[[ Data section open ]]
(* ===== verification/SfoSpec.v ===== *)
(** * Correctness of the metadata readers

    A lookup in a well-formed SFO table finds the value that was stored and
    reads nothing outside the table; malformed tables make it read memory the
    program does not own. *)

From S2P Require Import Prelude CLib Os Unpack Sfo.

(** ** Reads inside the table *)

Section inside.
Context {W : Type} {os : OS W} (sfo : bytes).

Lemma sfo_byte_in i (s : sysst W) : 0 <= i < strlen sfo -> sfo_byte sfo i s = (Some (byte_at sfo i), s).
Proof.
  intros Hi. unfold sfo_byte. by rewrite (proj2 (Z.leb_le _ _)), (proj2 (Z.ltb_lt _ _)) by lia.
Qed.

Lemma sfo_le16_in i (s : sysst W) : 0 <= i -> i + 2 <= strlen sfo -> sfo_le16 sfo i s = (Some (le16_at sfo i), s).
Proof.
  intros H0 H1. unfold sfo_le16, mbind, M_bind. by rewrite !sfo_byte_in by lia.
Qed.

Lemma sfo_le32_in i (s : sysst W) : 0 <= i -> i + 4 <= strlen sfo -> sfo_le32 sfo i s = (Some (le32_at sfo i), s).
Proof.
  intros H0 H1. unfold sfo_le32, mbind, M_bind. rewrite sfo_byte_in by lia. rewrite sfo_byte_in by lia.
  rewrite sfo_byte_in by lia. by rewrite sfo_byte_in by lia.
Qed.

(** A NUL-terminated string in memory: comparing, and printing it. *)
Lemma sfo_strcmp_in key rest pre req (s : sysst W) :
  sfo = pre ++ key ++ 0 :: rest -> no_nul key -> no_nul req ->
  sfo_strcmp sfo (strlen pre) req s = (Some (streq key req), s).
Proof.
  revert pre req. induction key as [|k key IH]; intros pre req Hs Hk Hr.
  - assert (Hb : byte_at sfo (strlen pre) = 0).
    { rewrite Hs. rewrite <- (Z.add_0_r (strlen pre)), byte_at_app by lia. done. }
    assert (strlen pre < strlen sfo) by (rewrite Hs, !strlen_app; unfold strlen; simpl; lia).
    destruct req as [|r req]; cbn [sfo_strcmp]; unfold mbind, M_bind;
      rewrite sfo_byte_in, Hb by (pose proof (strlen_nonneg pre); lia); [done|].
    apply Forall_cons in Hr as [Hr _]. rewrite (proj2 (Z.eqb_neq 0 r)) by lia. done.
  - apply Forall_cons in Hk as [Hk0 Hk].
    assert (Hb : byte_at sfo (strlen pre) = k).
    { rewrite Hs. rewrite <- (Z.add_0_r (strlen pre)), byte_at_app by lia. done. }
    assert (strlen pre < strlen sfo) by (rewrite Hs, !strlen_app; unfold strlen; simpl; lia).
    destruct req as [|r req]; cbn [sfo_strcmp]; unfold mbind, M_bind;
      rewrite sfo_byte_in, Hb by (pose proof (strlen_nonneg pre); lia).
    + rewrite (proj2 (Z.eqb_neq k 0)) by done. done.
    + apply Forall_cons in Hr as [Hr0 Hr]. destruct (Z.eqb_spec k r) as [->|Hne].
      * assert (strlen pre + 1 = strlen (pre ++ [r])) as -> by (rewrite strlen_app; done).
        rewrite IH; [|by rewrite <- app_assoc|done|done]. do 2 f_equal. unfold streq.
        apply bool_decide_ext. split; congruence.
      * unfold streq. rewrite bool_decide_eq_false_2 by congruence. done.
Qed.

Lemma sfo_text_in v rest pre fuel (s : sysst W) :
  sfo = pre ++ v ++ 0 :: rest -> no_nul v -> (length v < fuel)%nat ->
  sfo_text fuel sfo (strlen pre) (strlen v) s = (Some v, s).
Proof.
  revert pre fuel. induction v as [|c v IH]; intros pre fuel Hs Hv Hf; (destruct fuel as [|fuel]; [simpl in Hf; lia|]);
    cbn [sfo_text]; [done|].
  apply Forall_cons in Hv as [Hc Hv].
  assert (Hb : byte_at sfo (strlen pre) = c).
  { rewrite Hs. rewrite <- (Z.add_0_r (strlen pre)), byte_at_app by lia. done. }
  assert (strlen pre < strlen sfo) by (rewrite Hs, !strlen_app; unfold strlen; simpl; lia).
  assert (strlen (c :: v) = strlen v + 1) as -> by (unfold strlen; simpl; lia).
  pose proof (strlen_nonneg v). pose proof (strlen_nonneg pre). rewrite (proj2 (Z.eqb_neq _ 0)) by lia. unfold mbind, M_bind.
  rewrite sfo_byte_in, Hb by lia. rewrite (proj2 (Z.eqb_neq c 0)) by done.
  rewrite (proj2 (Z.ltb_ge _ 0)) by lia.
  assert (strlen pre + 1 = strlen (pre ++ [c])) as -> by (rewrite strlen_app; done).
  assert (strlen v + 1 - 1 = strlen v) as -> by lia.
  rewrite IH; [done | by rewrite <- app_assoc | done | simpl in Hf; lia].
Qed.

End inside.

(** ** Well-formed tables *)

Abbreviation sfo_table := (list (bytes * bytes)).

Definition sfo_record (key_ofs data_len data_ofs : Z) : bytes :=
  le16 key_ofs ++ le16 516 ++ le32 data_len ++ le32 data_len ++ le32 data_ofs.

(** The index of [es] when its strings start at the given offsets. *)
Fixpoint sfo_index (key_ofs data_ofs : Z) (es : sfo_table) : bytes :=
  match es with
  | [] => []
  | (k, v) :: es' =>
      sfo_record key_ofs (strlen v + 1) data_ofs ++
      sfo_index (key_ofs + (strlen k + 1)) (data_ofs + (strlen v + 1)) es'
  end.

Definition sfo_keys (es : sfo_table) : bytes := flat_map (fun e => e.1 ++ [0]) es.
Definition sfo_values (es : sfo_table) : bytes := flat_map (fun e => e.2 ++ [0]) es.

Definition key_table (es : sfo_table) : Z := 20 + 16 * Z.of_nat (length es).
Definition data_table (es : sfo_table) : Z := key_table es + strlen (sfo_keys es).

Definition sfo_header (es : sfo_table) : bytes :=
  le32 1179865088 ++ le32 257 ++ le32 (key_table es) ++ le32 (data_table es) ++ le32 (Z.of_nat (length es)).

Definition sfo_file (es : sfo_table) : bytes :=
  sfo_header es ++ sfo_index 0 0 es ++ sfo_keys es ++ sfo_values es.

Definition sfo_ok (es : sfo_table) : Prop :=
  es <> [] /\ Forall (fun e => no_nul e.1 /\ no_nul e.2) es /\ strlen (sfo_file es) < 2 ^ 16.

Lemma sfo_index_app a b xs ys :
  sfo_index a b (xs ++ ys) =
  sfo_index a b xs ++ sfo_index (a + strlen (sfo_keys xs)) (b + strlen (sfo_values xs)) ys.
Proof.
  revert a b. induction xs as [|[k v] xs IH]; intros a b; cbn [app sfo_index].
  - cbn. by rewrite !Z.add_0_r.
  - rewrite IH, <- app_assoc. do 2 f_equal. unfold sfo_keys, sfo_values. cbn [flat_map fst snd].
    rewrite !strlen_app. f_equal; unfold strlen; simpl; lia.
Qed.

Lemma strlen_sfo_index a b es : strlen (sfo_index a b es) = 16 * Z.of_nat (length es).
Proof.
  revert a b. induction es as [|[k v] es IH]; intros a b; [done|]. cbn [sfo_index length].
  rewrite strlen_app, IH. unfold strlen at 1. simpl length. lia.
Qed.

Lemma sfo_keys_app xs ys : sfo_keys (xs ++ ys) = sfo_keys xs ++ sfo_keys ys.
Proof. apply flat_map_app. Qed.

Lemma sfo_values_app xs ys : sfo_values (xs ++ ys) = sfo_values xs ++ sfo_values ys.
Proof. apply flat_map_app. Qed.

(** The fields of a record. *)
Lemma sfo_record_fields pre k l d rest :
  0 <= k < 2 ^ 16 -> 0 <= l < 2 ^ 32 -> 0 <= d < 2 ^ 32 ->
  let sfo := pre ++ sfo_record k l d ++ rest in
  le16_at sfo (strlen pre) = k /\ le16_at sfo (strlen pre + 2) = 516 /\
  le32_at sfo (strlen pre + 4) = l /\ le32_at sfo (strlen pre + 12) = d.
Proof.
  intros Hk Hl Hd. cbv zeta. rewrite <- (Z.add_0_r (strlen pre)) at 1.
  rewrite !le16_at_app, !le32_at_app by lia.
  split_and!; first [apply le16_dec | apply le32_dec]; first [done | reflexivity].
Qed.

Definition sfo_lookup (es : sfo_table) (key : bytes) (out_max : Z) : option bytes :=
  (fun e => snprintf_buf out_max e.2) <$> find (fun e => streq e.1 key) es.

Section lookup.
Context {W : Type} {os : OS W} (es : sfo_table) (Hok : sfo_ok es).

(** Where an entry's record, key and value are, inside the file. *)
Definition entry_places (done : sfo_table) (k v : bytes) : Prop :=
  exists pi ri pk rk pv rv,
    sfo_file es = pi ++ sfo_record (strlen (sfo_keys done)) (strlen v + 1) (strlen (sfo_values done)) ++ ri /\
    strlen pi = 20 + 16 * Z.of_nat (length done) /\
    sfo_file es = pk ++ k ++ 0 :: rk /\ strlen pk = key_table es + strlen (sfo_keys done) /\
    sfo_file es = pv ++ v ++ 0 :: rv /\ strlen pv = data_table es + strlen (sfo_values done).

Lemma sfo_split done k v rest : es = done ++ (k, v) :: rest -> entry_places done k v.
Proof.
  intros Hes. set (hdr := sfo_header es). assert (Hh : strlen hdr = 20) by done.
  exists (hdr ++ sfo_index 0 0 done), 
    (sfo_index (strlen (sfo_keys done) + (strlen k + 1)) (strlen (sfo_values done) + (strlen v + 1)) rest
       ++ sfo_keys es ++ sfo_values es),
    (hdr ++ sfo_index 0 0 es ++ sfo_keys done), (sfo_keys rest ++ sfo_values es),
    (hdr ++ sfo_index 0 0 es ++ sfo_keys es ++ sfo_values done), (sfo_values rest).
  assert (Hk : sfo_keys es = sfo_keys done ++ k ++ 0 :: sfo_keys rest).
  { rewrite Hes, sfo_keys_app. f_equal. unfold sfo_keys. simpl. by rewrite <- app_assoc. }
  assert (Hv : sfo_values es = sfo_values done ++ v ++ 0 :: sfo_values rest).
  { rewrite Hes, sfo_values_app. f_equal. unfold sfo_values. simpl. by rewrite <- app_assoc. }
  unfold sfo_file. fold hdr. split_and!.
  - rewrite Hes at 1. rewrite sfo_index_app, !Z.add_0_l. cbn [sfo_index]. by rewrite <- !app_assoc.
  - rewrite strlen_app, strlen_sfo_index, Hh. lia.
  - rewrite Hk at 1. rewrite <- !app_assoc. simpl. done.
  - rewrite !strlen_app, strlen_sfo_index, Hh. unfold key_table. lia.
  - rewrite Hv at 1. by rewrite <- !app_assoc.
  - rewrite !strlen_app, strlen_sfo_index, Hh. unfold data_table, key_table. lia.
Qed.

(** Everything an entry names ends inside the file. *)
Lemma entry_bounds done k v : entry_places done k v ->
  20 + 16 * Z.of_nat (length done) + 16 <= strlen (sfo_file es) /\
  0 <= strlen (sfo_keys done) /\ 0 <= strlen (sfo_values done) /\ 0 <= strlen k /\ 0 <= strlen v /\
  20 <= key_table es <= data_table es /\
  key_table es + strlen (sfo_keys done) + strlen k < strlen (sfo_file es) /\
  data_table es + strlen (sfo_values done) + strlen v < strlen (sfo_file es).
Proof.
  intros (pi & ri & pk & rk & pv & rv & Ei & Li & Ek & Lk & Ev & Lv).
  apply (f_equal strlen) in Ei, Ek, Ev. rewrite !strlen_app in Ei, Ek, Ev. rewrite Li in Ei.
  rewrite Lk in Ek. rewrite Lv in Ev.
  assert (Hr : forall a b c, strlen (sfo_record a b c) = 16) by done.
  assert (Hc : forall l, strlen (0 :: l) = strlen l + 1) by (intros; unfold strlen; simpl; lia).
  rewrite Hr in Ei. rewrite Hc in Ek, Ev. unfold data_table, key_table in *.
  pose proof (strlen_nonneg ri). pose proof (strlen_nonneg rk). pose proof (strlen_nonneg rv).
  pose proof (strlen_nonneg (sfo_keys es)). split_and!; try apply strlen_nonneg; lia.
Qed.

Lemma u32_id z : 0 <= z < 2 ^ 32 -> u32 z = z.
Proof. apply Z.mod_small. Qed.

Lemma sfo_entries_ok rest done fuel key out_max (s : sysst W) :
  es = done ++ rest -> no_nul key -> (length (sfo_file es) + length rest < fuel)%nat ->
  sfo_entries fuel (sfo_file es) (key_table es) (data_table es) (Z.of_nat (length es))
    (Z.of_nat (length done)) key out_max s = (Some (sfo_lookup rest key out_max), s).
Proof.
  destruct Hok as (_ & HF & Hsz). revert done fuel.
  induction rest as [|[k v] rest IH]; intros done fuel Hes Hkey Hf; (destruct fuel as [|fuel]; [lia|]);
    cbn [sfo_entries].
  { rewrite app_nil_r in Hes. by rewrite Hes, Z.ltb_irrefl. }
  pose proof (sfo_split done k v rest Hes) as Hpl. pose proof (entry_bounds done k v Hpl) as Hb.
  destruct Hpl as (pi & ri & pk & rk & pv & rv & Ei & Li & Ek & Lk & Ev & Lv).
  assert (Hn : no_nul k /\ no_nul v).
  { rewrite Hes in HF. apply Forall_app in HF as [_ HF]. by apply Forall_cons in HF as [HF _]. }
  assert (Hlen : length es = (length done + S (length rest))%nat) by (rewrite Hes, length_app; done).
  rewrite (proj2 (Z.ltb_lt _ _)), u32_id, (Z.mul_comm _ 16), <- Li by lia.
  destruct (sfo_record_fields pi (strlen (sfo_keys done)) (strlen v + 1) (strlen (sfo_values done)) ri
    ltac:(lia) ltac:(lia) ltac:(lia)) as (F0 & F2 & F4 & F12). rewrite <- Ei in F0, F2, F4, F12.
  unfold mbind, M_bind. rewrite !sfo_le16_in by lia. rewrite !sfo_le32_in by lia.
  rewrite F0, F2, F4, F12, u32_id, (proj2 (Z.leb_gt _ _)), <- Lk by lia.
  rewrite (sfo_strcmp_in _ k rk pk key s Ek (proj1 Hn) Hkey).
  unfold sfo_lookup. cbn [find fst length] in *. destruct (streq k key) eqn:Hkk; cycle 1.
  { assert (Z.of_nat (length done) + 1 = Z.of_nat (length (done ++ [(k, v)]))) as ->
      by (rewrite length_app; simpl; lia).
    cbn [andb]. rewrite IH; [done | by rewrite <- app_assoc | done | lia]. }
  change (sfo_string_format 516) with true.
  rewrite u32_id, (proj2 (Z.leb_le (data_table es + _ + _) _)), (proj2 (Z.ltb_lt 0 (strlen v + 1))) by lia.
  cbn [andb]. assert (to_int (strlen v + 1 - 1) = strlen v) as ->.
  { unfold to_int. rewrite u32_id, (proj2 (Z.ltb_lt _ _)) by lia. lia. }
  rewrite <- Lv, (sfo_text_in _ v rv pv (S fuel) s Ev (proj2 Hn)); [done|]. unfold strlen in *. lia.
Qed.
[[ Data section closed ]]
> _What you should do_:
Could you transcribe the entries above word for word, from the line with "Section inside." down to the line with "apply Forall_cons in Hr as [Hr _].", keeping both?

> _Answer to the problem_:
Section inside.
Context {W : Type} {os : OS W} (sfo : bytes).

Lemma sfo_byte_in i (s : sysst W) : 0 <= i < strlen sfo -> sfo_byte sfo i s = (Some (byte_at sfo i), s).
Proof.
  intros Hi. unfold sfo_byte. by rewrite (proj2 (Z.leb_le _ _)), (proj2 (Z.ltb_lt _ _)) by lia.
Qed.

Lemma sfo_le16_in i (s : sysst W) : 0 <= i -> i + 2 <= strlen sfo -> sfo_le16 sfo i s = (Some (le16_at sfo i), s).
Proof.
  intros H0 H1. unfold sfo_le16, mbind, M_bind. by rewrite !sfo_byte_in by lia.
Qed.

Lemma sfo_le32_in i (s : sysst W) : 0 <= i -> i + 4 <= strlen sfo -> sfo_le32 sfo i s = (Some (le32_at sfo i), s).
Proof.
  intros H0 H1. unfold sfo_le32, mbind, M_bind. rewrite sfo_byte_in by lia. rewrite sfo_byte_in by lia.
  rewrite sfo_byte_in by lia. by rewrite sfo_byte_in by lia.
Qed.

(** A NUL-terminated string in memory: comparing, and printing it. *)
Lemma sfo_strcmp_in key rest pre req (s : sysst W) :
  sfo = pre ++ key ++ 0 :: rest -> no_nul key -> no_nul req ->
  sfo_strcmp sfo (strlen pre) req s = (Some (streq key req), s).
Proof.
  revert pre req. induction key as [|k key IH]; intros pre req Hs Hk Hr.
  - assert (Hb : byte_at sfo (strlen pre) = 0).
    { rewrite Hs. rewrite <- (Z.add_0_r (strlen pre)), byte_at_app by lia. done. }
    assert (strlen pre < strlen sfo) by (rewrite Hs, !strlen_app; unfold strlen; simpl; lia).
    destruct req as [|r req]; cbn [sfo_strcmp]; unfold mbind, M_bind;
      rewrite sfo_byte_in, Hb by (pose proof (strlen_nonneg pre); lia); [done|].
    apply Forall_cons in Hr as [Hr _]. rewrite (proj2 (Z.eqb_neq 0 r)) by lia. done.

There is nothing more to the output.